En la agenda de muchos de los gobiernos de América Latina, los temas de la regulación laboral, la expansión de la seguridad social y la construcción de ciudadanía social dejaron de ser centrales, con la consiguiente interrupción de las acciones dirigidas a garantizar la universalización de derechos sociales. En cambio, la reducción de la pobreza y la construcción de redes de seguridad para enfrentar la vulnerabilidad social se situaron como los temas cruciales en la agenda del bienestar, es decir, como la nueva cuestión social (Barba Solano, 2010; Mkandawire, 2005).

En este marco, las políticas focalizadas fueron legitimadas como un medio pragmático de reconciliar la reducción del gasto social y el mantenimiento de una función social mínima por parte del Estado: otorgar protección social a los más pobres. Desde esa óptica sólo se considera legítimo asignar recursos públicos a quienes, además de situarse en la pobreza extrema, están dispuestos a alcanzar su bienestar jugando de acuerdo con las reglas del mercado (Barba Solano, 2007, 2010; Ocampo, 2008).
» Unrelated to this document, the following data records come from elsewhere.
Lemma read_dictionary_words_witness :
  word "see" ∧ Forall word ["SEE"; "EAT"].
Proof.
  apply (read_dictionary_words ["  see SEE"; "see   EAT "]
           {["see" := ["SEE"; "EAT"]]} "see" ["SEE"; "EAT"]).
  - reflexivity.
  - reflexivity.
Defined.

End LexiconFacts.

(** ** More on the frame disambiguator *)

Module DecodeFramesExtra.
Import Vocabulary Model.

Lemma get_token_index_NoDup (v : Vocabulary.t) (n : nat) (c : string) :
  NoDup v → v !! n = Some c → get_token_index v c = Ok n.
Proof.
  intros Hnd Hn.
  destruct (ModelFacts.get_token_index_total v c) as [m Hm].
  { unfold label_set. rewrite elem_of_list_to_set.
    by eapply list_elem_of_lookup_2. }
  pose proof (ModelFacts.get_token_index_Ok v c m Hm) as Hvm.
  by rewrite (NoDup_lookup v n m c Hnd Hn Hvm).
Qed.

Lemma decode_frames_Ok_length self od restrict od' :
  decode_frames self od restrict = Ok od' →
  ∃ ftags,
    od' = set_frame_tags ftags od
    ∧ length ftags
      = if restrict
        then length (lemma od) `min` length (frame_probabilities od)
        else length (frame_probabilities od).
Proof.
  unfold decode_frames. destruct restrict; simpl.
  - destruct (traverse (candidate_ids (vocab self)) _) as [idss|] eqn:H1;
      [|discriminate]. simpl.
    destruct (traverse frame_prediction _) as [preds|] eqn:H2;
      [|discriminate]. simpl.
    destruct (traverse (get_token_from_index (vocab self)) preds)
      as [ftags|] eqn:H3; [|discriminate]. simpl.
    intros [= <-]. exists ftags. split; [done|].
    apply traverse_length in H1, H2, H3.
    rewrite H3, H2, length_zip_with, H1, length_fmap. done.
  - destruct (traverse argmax _) as [preds|] eqn:H2; [|discriminate]. simpl.
    destruct (traverse (get_token_from_index (vocab self)) preds)
      as [ftags|] eqn:H3; [|discriminate]. simpl.
    intros [= <-]. exists ftags. split; [done|].
    apply traverse_length in H2, H3. congruence.
Qed.

(** X11. [decode_frames] returns one frame tag per row of the frame
    distribution when [restrict] is off, and one per pair of a lemma and a
    row when it is on: rows beyond the list of lemmas get no tag, and no
    error is raised for them. *)
Theorem decode_frames_lengths (self : Self) (output_dict : OutputDict) :
  vocab self ≠ [] →
  Forall (λ row, length row = length (vocab self))
         (frame_probabilities output_dict) →
  ∃ restricted unrestricted,
    decode_frames self output_dict true
    = Ok (set_frame_tags restricted output_dict)
    ∧ decode_frames self output_dict false
      = Ok (set_frame_tags unrestricted output_dict)
    ∧ length restricted
      = length (lemma output_dict)
          `min` length (frame_probabilities output_dict)
    ∧ length unrestricted = length (frame_probabilities output_dict).
Proof.
  intros Hv Hshape.
  destruct (ModelFacts.decode_frames_restricted_Ok self output_dict Hv Hshape)
    as (ftr & Hr & _).
  destruct (ModelFacts.decode_frames_unrestricted_Ok self output_dict Hv Hshape)
    as (ftu & Hu & _).
  exists ftr, ftu. split; [done|]. split; [done|].
  destruct (decode_frames_Ok_length _ _ _ _ Hr) as (ft1 & Heq1 & Hlen1).
  destruct (decode_frames_Ok_length _ _ _ _ Hu) as (ft2 & Heq2 & Hlen2).
  apply (f_equal frame_tags) in Heq1, Heq2. simpl in Heq1, Heq2.
  injection Heq1 as ->. injection Heq2 as ->. done.
Qed.

Lemma decode_frames_lengths_witness :
  ∃ restricted unrestricted,
    decode_frames Samples.self
      (Samples.frames_only [Samples.row; Samples.row; Samples.row] ["see"]) true
    = Ok (set_frame_tags restricted
            (Samples.frames_only [Samples.row; Samples.row; Samples.row] ["see"]))
    ∧ decode_frames Samples.self
        (Samples.frames_only [Samples.row; Samples.row; Samples.row] ["see"]) false
      = Ok (set_frame_tags unrestricted
              (Samples.frames_only [Samples.row; Samples.row; Samples.row] ["see"]))
    ∧ length restricted = 1
    ∧ length unrestricted = 3.
Proof.
  apply (decode_frames_lengths Samples.self
           (Samples.frames_only [Samples.row; Samples.row; Samples.row] ["see"])).
  - discriminate.
  - repeat constructor.
Defined.

(** X12. No cross-example interaction: in two batches with rows of the size
    of the vocabulary, an instance with the same lemma and the same frame
    distribution at the same index gets the same restricted frame tag,
    whatever the other instances are. *)
Theorem decode_frames_independent (self : Self) (od1 od2 : OutputDict)
    (i : nat) (l : string) (fp : list Q) :
  vocab self ≠ [] →
  Forall (λ row, length row = length (vocab self)) (frame_probabilities od1) →
  Forall (λ row, length row = length (vocab self)) (frame_probabilities od2) →
  lemma od1 !! i = Some l → frame_probabilities od1 !! i = Some fp →
  lemma od2 !! i = Some l → frame_probabilities od2 !! i = Some fp →
  ∃ ftags1 ftags2 lab,
    decode_frames self od1 true = Ok (set_frame_tags ftags1 od1)
    ∧ decode_frames self od2 true = Ok (set_frame_tags ftags2 od2)
    ∧ ftags1 !! i = Some lab
    ∧ ftags2 !! i = Some lab.
Proof.
  intros Hv Hs1 Hs2 Hl1 Hf1 Hl2 Hf2.
  destruct (ModelFacts.decode_frames_restricted_Ok self od1 Hv Hs1)
    as (ft1 & Hr1 & Hrows1).
  destruct (ModelFacts.decode_frames_restricted_Ok self od2 Hv Hs2)
    as (ft2 & Hr2 & Hrows2).
  destruct (Hrows1 i l fp Hl1 Hf1) as (ids1 & n1 & lab1 & Hids1 & Hn1 & Hlab1 & Hi1).
  destruct (Hrows2 i l fp Hl2 Hf2) as (ids2 & n2 & lab2 & Hids2 & Hn2 & Hlab2 & Hi2).
  rewrite Hids1 in Hids2. injection Hids2 as <-.
  rewrite Hn1 in Hn2. injection Hn2 as <-.
  rewrite Hlab1 in Hlab2. injection Hlab2 as <-.
  exists ft1, ft2, lab1. done.
Qed.

Lemma decode_frames_independent_witness :
  ∃ ftags1 ftags2 lab,
    decode_frames Samples.self Samples.three_lemmas true
    = Ok (set_frame_tags ftags1 Samples.three_lemmas)
    ∧ decode_frames Samples.self
        (Samples.frames_only [Samples.row] ["see"]) true
      = Ok (set_frame_tags ftags2 (Samples.frames_only [Samples.row] ["see"]))
    ∧ ftags1 !! 0 = Some lab
    ∧ ftags2 !! 0 = Some lab.
Proof.
  apply (decode_frames_independent Samples.self Samples.three_lemmas
           (Samples.frames_only [Samples.row] ["see"]) 0 "see" Samples.row).
  - discriminate.
  - repeat constructor.
  - repeat constructor.
  - reflexivity.
  - reflexivity.
  - reflexivity.
  - reflexivity.
Defined.

(** X13. The restriction changes nothing when the best label is licensed:
    with a duplicate-free vocabulary, if one label has a strictly higher
    probability than every other and is among the filtered candidates of
    the lemma, [restrict] on and off both return that label. *)
Theorem decode_frames_licensed_best (self : Self) (output_dict : OutputDict)
    (i n : nat) (l lab : string) (fp : list Q) (p : Q) :
  NoDup (vocab self) →
  Forall (λ row, length row = length (vocab self))
         (frame_probabilities output_dict) →
  lemma output_dict !! i = Some l →
  frame_probabilities output_dict !! i = Some fp →
  vocab self !! n = Some lab →
  fp !! n = Some p →
  (∀ j q, j ≠ n → fp !! j = Some q → (q < p)%Q) →
  lab ∈ filtered_candidates self l →
  ∃ restricted unrestricted,
    decode_frames self output_dict true
    = Ok (set_frame_tags restricted output_dict)
    ∧ decode_frames self output_dict false
      = Ok (set_frame_tags unrestricted output_dict)
    ∧ restricted !! i = Some lab
    ∧ unrestricted !! i = Some lab.
Proof.
  intros Hnd Hshape Hl Hfp Hn Hp Hbest Hlic.
  assert (Hv : vocab self ≠ []).
  { intros Hnil. rewrite Hnil in Hn. discriminate. }
  destruct (ModelFacts.decode_frames_restricted_Ok self output_dict Hv Hshape)
    as (ftr & Hr & Hrows_r).
  destruct (ModelFacts.decode_frames_unrestricted_Ok self output_dict Hv Hshape)
    as (ftu & Hu & Hrows_u).
  exists ftr, ftu. split; [done|]. split; [done|].
  assert (Huniq : ∀ m x, fp !! m = Some x →
                         (∀ j y, fp !! j = Some y → (y <= x)%Q) → m = n).
  { intros m x Hm Hmax. destruct (decide (m = n)) as [|Hne]; [done|].
    exfalso. pose proof (Hbest m x Hne Hm) as Hlt.
    pose proof (Hmax n p Hp) as Hle.
    by apply (Qlt_not_le _ _ Hlt). }
  split.
  - destruct (Hrows_r i l fp Hl Hfp) as (ids & m & lab' & Hids & Hm & Hlab' & Hi).
    apply ModelFacts.candidate_ids_Ok in Hids.
    fold (filtered_candidates self l) in Hids.
    destruct (ModelFacts.frame_prediction_restricted (vocab self) fp
                (filtered_candidates self l) ids Hids)
      as (k & m' & lab'' & p' & Hm' & Hk & Hvm' & Hprob & Hmax & _).
    { by eapply ModelFacts.row_length. }
    { intros Hnil. rewrite Hnil in Hlic. by apply elem_of_nil in Hlic. }
    rewrite Hm in Hm'. injection Hm' as <-.
    rewrite Hlab' in Hvm'. injection Hvm' as <-.
    apply list_elem_of_lookup_1 in Hlic as [j Hj].
    assert (Hplab : probability (vocab self) fp lab = Some p).
    { unfold probability. by rewrite (get_token_index_NoDup _ n lab Hnd Hn). }
    pose proof (Hmax j lab p Hj Hplab) as Hle.
    unfold probability in Hprob.
    rewrite (get_token_index_NoDup _ m lab' Hnd Hlab') in Hprob.
    destruct (decide (m = n)) as [->|Hne].
    + rewrite Hn in Hlab'. by injection Hlab' as <-.
    + exfalso. pose proof (Hbest m p' Hne Hprob) as Hlt.
      by apply (Qlt_not_le _ _ Hlt).
  - destruct (Hrows_u i fp Hfp) as (m & lab' & Hm & Hlab' & Hi).
    apply argmax_spec in Hm as (x & Hx & Hmax & _).
    rewrite (Huniq m x Hx Hmax) in Hlab'.
    rewrite Hn in Hlab'. by injection Hlab' as <-.
Qed.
Durante los años ochenta se desarrolló un primer ciclo de programas sociales focalizados, denominados "fondos de inversión social" (FIS) o "fondos de emergencia social". Este modelo inicialmente se desplegó en los regímenes excluyentes y alcanzó su mayor impulso en los regímenes duales. Durante más de una década los FIS fueron un ingrediente indispensable en la estrategia de combate o alivio a la pobreza en casi toda América Latina, pero sobre todo en los regímenes duales y excluyentes.

Estos programas fueron apoyados financieramente por instituciones internacionales como el BM o el BID; muchos países crearon su propia versión de este modelo, culminando con el Programa Nacional de Solidaridad (Pronasol), establecido por el gobierno mexicano en 1988. Sin embargo, después de una década de existencia esta clase de programas desapareció (Barba Solano, 2003; Grinspun, 2005).
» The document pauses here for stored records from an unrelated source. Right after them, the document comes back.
(** * labyrinth.js: the random-content generator of the web labyrinth

    A shallow embedding of [random_content] (js/labyrinth.js) and the
    properties of its sampling loop, its whitespace normalisation, its
    argument validation and its file-descriptor handling.

    Modelling conventions
    - a JavaScript string is the list of its UTF-16 code units;
    - a JavaScript number is an exact integer or [NaN]: the sizes and
      counters of the script are integers below 2^53, where doubles are
      exact; a draw of [Math.random()] is a fraction over 2^53; a product
      or a sum of doubles that is not exact is rounded to the nearest
      double, ties to even ([round_double]);
    - [fs], [console], [Math.random] and [r.return] act on an explicit
      state; what the outside world decides (file contents, failing system
      calls, random draws) is read from a [world];
    - the [while] loop runs on fuel that is independent of the loop's own
      counter; running out of fuel is a result of its own. *)

From Stdlib Require Import ZArith Lia String Ascii.
From Stdlib Require Strings.Byte.
From stdpp Require Import base list strings gmap.

Local Open Scope Z_scope.

(** ** JavaScript strings *)

Module JsString.

Abbreviation jsstring := (list Z) (only parsing).

(** a literal of the script *)
Definition lit (s : string) : jsstring :=
  map (fun a => Z.of_N (N_of_ascii a)) (list_ascii_of_string s).

Definition CR : Z := 13.
Definition LF : Z := 10.
Definition SP : Z := 32.
Definition DQUOTE : Z := 34.

(** [s.length] *)
Definition js_length (s : jsstring) : Z := Z.of_nat (length s).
El objetivo de los FIS fue hacer frente a los costos sociales del proceso de ajuste económico que siguió a la crisis de 1982, por medio de la inversión en infraestructura social, servicios públicos y sanidad. No obstante, es bien sabido que, en la práctica, estos programas fracasaron fundamentalmente porque no atendían a los más pobres, operaban de manera clientelista y se conducían con una gran opacidad (Dresser, 1994; Barba Solano, 2003; Grinspun, 2005; Schteingart, 1999).

Cada vez fue más claro que esta primera ronda de programas focalizados redujo la participación y la responsabilidad social del Estado a desarrollar programas mínimos de alivio a la pobreza, temporales, compensatorios, de baja calidad y clientelistas. Esto, por supuesto, se tradujo en que durante esa primera etapa la política social latinoamericana contribuyó a debilitar la cohesión social (Barba Solano, 2007; Filgueira et al., 2006: 20).
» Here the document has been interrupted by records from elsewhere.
(** Normalisation of a slice or search bound against a length, as CPython
    does it: a negative bound counts from the end, and the result is
    clipped to [0 .. n]. *)
Definition adjust (i n : Z) : Z :=
  if i <? 0 then Z.max (i + n) 0 else Z.min i n.

(** [s[start:stop]]. *)
Definition slice (s : string) (start stop : Z) : string :=
  let a := adjust start (len s) in
  let b := adjust stop (len s) in
  take (Z.to_nat (b - a)) (drop (Z.to_nat a) s).

(** [s[start:]] and [s[:stop]]. *)
Definition slice_from (s : string) (start : Z) : string :=
  drop (Z.to_nat (adjust start (len s))) s.

Definition slice_to (s : string) (stop : Z) : string :=
  take (Z.to_nat (adjust stop (len s))) s.

(** Lowest and highest offset at which [sub] occurs in [s]. *)
Fixpoint find_nat (sub s : string) : option nat :=
  if String.prefix sub s then Some O
  else match s with
       | EmptyString => None
       | String _ t => option_map S (find_nat sub t)
       end.

Fixpoint rfind_nat (sub s : string) : option nat :=
  match s with
  | EmptyString => if String.prefix sub s then Some O else None
  | String _ t =>
      match rfind_nat sub t with
      | Some n => Some (S n)
      | None => if String.prefix sub s then Some O else None
      end
  end.

Definition of_pos (o : option nat) : Z :=
  match o with
  | Some n => Z.of_nat n
  | None => -1
  end.

(** [s.find(sub)]: lowest index, or [-1]. *)
Definition find (s sub : string) : Z := of_pos (find_nat sub s).

(** [sub in s]. *)
Definition contains (s sub : string) : bool :=
  match find_nat sub s with Some _ => true | None => false end.

(** [s.rfind(sub, start, stop)]: highest index of [sub] inside
    [s[start:stop]], or [-1]. *)
Definition rfind (s sub : string) (start stop : Z) : Z :=
  let a := adjust start (len s) in
  let b := adjust stop (len s) in
  match rfind_nat sub (take (Z.to_nat (b - a)) (drop (Z.to_nat a) s)) with
  | Some n => a + Z.of_nat n
  | None => -1
  end.

(** [s.replace(old, new)]: non-overlapping occurrences, left to right.
    [skip] counts the characters of a matched occurrence still to be
    passed over. *)
Fixpoint replace_go (old new : string) (skip : nat) (s : string) : string :=
  match s with
  | EmptyString => EmptyString
  | String c t =>
      match skip with
      | S k => replace_go old new k t
      | O =>
          if String.prefix old s
          then new ++ replace_go old new (Nat.pred (String.length old)) t
          else String c (replace_go old new O t)
      end
  end.

Fixpoint intersperse (new s : string) : string :=
  match s with
  | EmptyString => EmptyString
  | String c t => String c (new ++ intersperse new t)
  end.

Definition replace (s old new : string) : string :=
  match old with
  | EmptyString => new ++ intersperse new s
  | String _ _ => replace_go old new O s
  end.

(** [str.strip()]: white space removed at both ends.  Among the code
    points below 256, [str.isspace] holds of 9 to 13, 28 to 32, 133 (next
    line) and 160 (no-break space). *)
Definition is_space (c : ascii) : bool :=
  let n := nat_of_ascii c in
  ((9 <=? n) && (n <=? 13) || (28 <=? n) && (n <=? 32) || (n =? 133) || (n =? 160))%nat.

Fixpoint lstrip (s : string) : string :=
  match s with
  | EmptyString => EmptyString
  | String c t => if is_space c then lstrip t else s
  end.

Fixpoint rstrip (s : string) : string :=
  match s with
  | EmptyString => EmptyString
  | String c t =>
      match rstrip t with
      | EmptyString => if is_space c then EmptyString else String c EmptyString
      | r => String c r
      end
  end.

Definition strip (s : string) : string := rstrip (lstrip s).

(** [s.split(sep)] for a separator that is not empty; the head of the
    result is the piece being read. *)
Fixpoint split_go (sep : string) (skip : nat) (s : string) : list string :=
  match s with
  | EmptyString => [EmptyString]
  | String c t =>
      match skip with
      | S k => split_go sep k t
      | O =>
          if String.prefix sep s
          then EmptyString :: split_go sep (Nat.pred (String.length sep)) t
          else match split_go sep O t with
               | [] => [String c EmptyString]
               | piece :: pieces => String c piece :: pieces
               end
      end
  end.

Definition split (s sep : string) : list string := split_go sep O s.

(** [str(n)] for an [int]. *)
Definition str_of_int (n : Z) : string :=
  NilEmpty.string_of_int (Z.to_int n).

(** One-character strings that cannot be written inside a literal. *)
Definition nl : string := String (ascii_of_nat 10) EmptyString.
Definition dq : string := String (ascii_of_nat 34) EmptyString.

End PyStr.

Import PyStr.

(** ** The paginated fetch: [create_most_visited_json] *)

(** [continuation_token] starts as the integer [1] and is later overwritten
    with the text of a response header. *)
Inductive Token :=
| TokInt (n : Z)
| TokStr (s : string).

(** The module-level variables of [main.py] (lines 16-20). *)
Record Globals := mkGlobals {
  continuation_token : Token;
  result_json : string;
  current_batch_result_json : string;
  batch_number : Z;
  has_more_results : bool
}.

Definition initial_globals : Globals :=
  mkGlobals (TokInt 1) EmptyString EmptyString 0 false.

(** The dictionary that [_create_api_call_definitions] serialises as the
    POST body. *)
Record PostData := mkPostData {
  pageViewsForDays : Z;
  continuationToken : Token
}.

Definition _create_api_call_definitions (g : Globals) : PostData :=
  mkPostData 30 (continuation_token g).

(** What [requests.post] hands back: the parts of the response the loop
    reads.  [x_ms_continuationtoken] is the header of that name, when
    present. *)
Record Response := mkResponse {
  status_code : Z;
  x_ms_continuationtoken : option string;
  text : string
}.

(** One call of [requests.post] either returns a response or raises an
    exception of the given class. *)
Inductive Outcome :=
| Returned (resp : Response)
| Raised (cls : string).

(** Operands of Python's [+] as the [except] handler meets them. *)
Inductive PyObj :=
| PyStrObj (s : string)
| PyExcObj (cls : string).

(** [left + right] for a [str] on the left: concatenation is defined for
    another [str] only, anything else raises [TypeError]. *)
Definition str_add (left : string) (right : PyObj) : option string :=
  match right with
  | PyStrObj s => Some (left ++ s)
  | PyExcObj _ => None
  end.

(** How one pass through the body of [while True] ends. *)
Inductive Step :=
| Continue (g : Globals)
| Break (g : Globals)
| SysExit (code : Z) (g : Globals)
| Propagate (cls : string) (g : Globals).

Definition str_to_find : string := dq ++ "value" ++ dq ++ ":".
Definition separator : string := nl ++ nl ++ "," ++ nl ++ nl.

(** Lines 187-201: cut the array out of the body and append it. *)
Definition stitch_batch (g : Globals) (body : string) : Globals :=
  let current := body in
  let index_value := find current str_to_find in
  let current := slice current (index_value + len str_to_find) (-1) in
  let current :=
    if batch_number g =? 1
    then slice_to current (len current - 1) ++ separator
    else slice current 1 (-1) ++ separator in
  mkGlobals (continuation_token g) (result_json g ++ current) current
            (batch_number g) (has_more_results g).

(** Lines 169-209: the body of the loop, given what the POST produced. *)
Definition loop_body (g : Globals) (o : Outcome) : Step :=
  match o with
  | Returned resp =>
      if negb (status_code resp =? 401) then
        match x_ms_continuationtoken resp with
        | Some tok =>
            let g1 := mkGlobals (TokStr tok) (result_json g)
                        (current_batch_result_json g) (batch_number g + 1) true in
            Continue (stitch_batch g1 (text resp))
        | None =>
            Break (mkGlobals (continuation_token g) (result_json g)
                     (current_batch_result_json g) (batch_number g) false)
        end
      else if status_code resp =? 401 then SysExit 1 g
      else SysExit 1 g
  | Raised cls =>
      (* except Exception as e: print("Error: " + e) *)
      match str_add "Error: " (PyExcObj cls) with
      | Some _ => Continue g
      | None => Propagate "TypeError" g
      end
  end.

(** How a call ends. *)
Inductive Ending :=
| Written (content : string)
| Exited (code : Z)
| Uncaught (cls : string)
| Waiting.

Record Run := mkRun {
  ending : Ending;
  globals : Globals;
  requests : list PostData
}.

(** Lines 211-215: what is written once the loop has been left. *)
Definition finalize (g : Globals) : string :=
  let r := result_json g in
  let index_of_last_comma := rfind r "," (len r - 50) (len r) in
  slice_to r index_of_last_comma ++ "]".

(** The whole function.  [replies] lists, in order, what each successive
    [requests.post] produces; when they run out the loop is still waiting
    for the next one. *)
Fixpoint create_most_visited_json (g : Globals) (replies : list Outcome) : Run :=
  match replies with
  | [] => mkRun Waiting g []
  | o :: rest =>
      let req := _create_api_call_definitions g in
      match loop_body g o with
      | Continue g' =>
          let r := create_most_visited_json g' rest in
          mkRun (ending r) (globals r) (req :: requests r)
      | Break g' => mkRun (Written (finalize g')) g' [req]
      | SysExit code g' => mkRun (Exited code) g' [req]
      | Propagate cls g' => mkRun (Uncaught cls) g' [req]
      end
  end.

(** The command line of [parse_args], and the call [main] makes. *)
Record Args := mkArgs {
  number_of_items_for_most_visited_md : Z;
  number_of_days_for_most_visited_md : Z
}.

Definition main_fetch (args : Args) (replies : list Outcome) : Run :=
  create_most_visited_json initial_globals replies.

Definition ok_batch (tok body : string) : Outcome :=
  Returned (mkResponse 200 (Some tok) body).
Definition last_page (body : string) : Outcome :=
  Returned (mkResponse 200 None body).

Definition body_A : string :=
  "{" ++ dq ++ "value" ++ dq ++ ":[{" ++ dq ++ "id" ++ dq ++ ":1," ++ dq ++ "path"
      ++ dq ++ ":" ++ dq ++ "/A" ++ dq ++ "}]}".
Definition array_A : string :=
  "[{" ++ dq ++ "id" ++ dq ++ ":1," ++ dq ++ "path" ++ dq ++ ":" ++ dq ++ "/A" ++ dq ++ "}]".

(** ** Aggregation and the ranked table: [create_most_visited_md] *)

(** One element of a page's [viewStats] array. *)
Record ViewStat := mkViewStat {
  count : Z;
  day : string
}.

(** One element of the stitched array as [json.load] returns it; the
    [viewStats] key may be missing. *)
Record PageRecord := mkPageRecord {
  id : Z;
  path : string;
  viewStats : option (list ViewStat)
}.

(** The [page_detail] dictionaries of the first and of the second loop. *)
Record PageWithStats := mkPageWithStats {
  ws_id : Z;
  ws_path : string;
  ws_viewStats : list ViewStat
}.

Record AggregatedPage := mkAggregatedPage {
  ag_id : Z;
  ag_path : string;
  viewCountTotal : Z
}.

(** [str] of a list of dictionaries: the [repr] of each element, joined by
    a comma and a space, inside brackets.  The order of the keys and the
    quoting of [day] follow the common case; the test below only looks at
    whether anything stands between the brackets. *)
Definition repr_view_stat (v : ViewStat) : string :=
  "{'count': " ++ str_of_int (count v) ++ ", 'day': '" ++ day v ++ "'}".

Fixpoint join (sep : string) (l : list string) : string :=
  match l with
  | [] => EmptyString
  | [x] => x
  | x :: rest => x ++ sep ++ join sep rest
  end.

Definition str_of_view_stats (l : list ViewStat) : string :=
  "[" ++ join ", " (map repr_view_stat l) ++ "]".

(** [int(x)] of a value that already is an [int]. *)
Definition int_of (x : Z) : Z := x.

(** Lines 366-374. *)
Definition keep_page (acc : list PageWithStats) (item : PageRecord)
  : list PageWithStats :=
  match viewStats item with
  | Some vs =>
      if negb (String.eqb (str_of_view_stats vs) "[]")
      then acc ++ [mkPageWithStats (id item) (path item) vs]
      else acc
  | None => acc
  end.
Durante los años noventa se produjo un segundo ciclo de programas focalizados que se originaron en los regímenes dualistas: los programas de transferencias monetarias condicionadas (TMC). Éstos fueron diseñados para corregir las fallas del mercado que se consideran los factores centrales que impiden a los pobres el consumo de servicios sociales esenciales, como la educación y la salud, que se conciben como cruciales para que los individuos puedan aprovechar las oportunidades de empleo o ingreso generadas por el mercado. Su principal objetivo es garantizar que las familias más pobres sean capaces de cambiar el comportamiento de sus integrantes y abandonen estrategias de sobrevivencia que favorecen la reproducción intergeneracional de la pobreza. Las TMC han sido pensadas para dar un incentivo a las familias para que "inviertan en el capital humano" de sus hijos.25

No es sorprendente que las TMC, instauradas a partir de esos años, sean consideradas por numerosos autores y agencias internacionales como el mayor logro de las políticas basadas en la idea de la focalización.26 En América Latina estos programas han sido implantados en 16 países donde, de acuerdo con Valencia (2008), su cobertura alcanza a 70 millones de personas.

Su legitimidad deriva, entre otras cosas, de su costo relativamente bajo,27 de su propósito de integrar políticas de salud, educación y alimentación, de sus frecuentes evaluaciones, del carácter casi permanente que han alcanzado, así como de la enorme cobertura que han logrado, sobre todo en Brasil y México. Por ello, en la actualidad las TMC se han convertido en el instrumento central para enfrentar la pobreza en América Latina (Ocampo, 2008; Valencia, 2008).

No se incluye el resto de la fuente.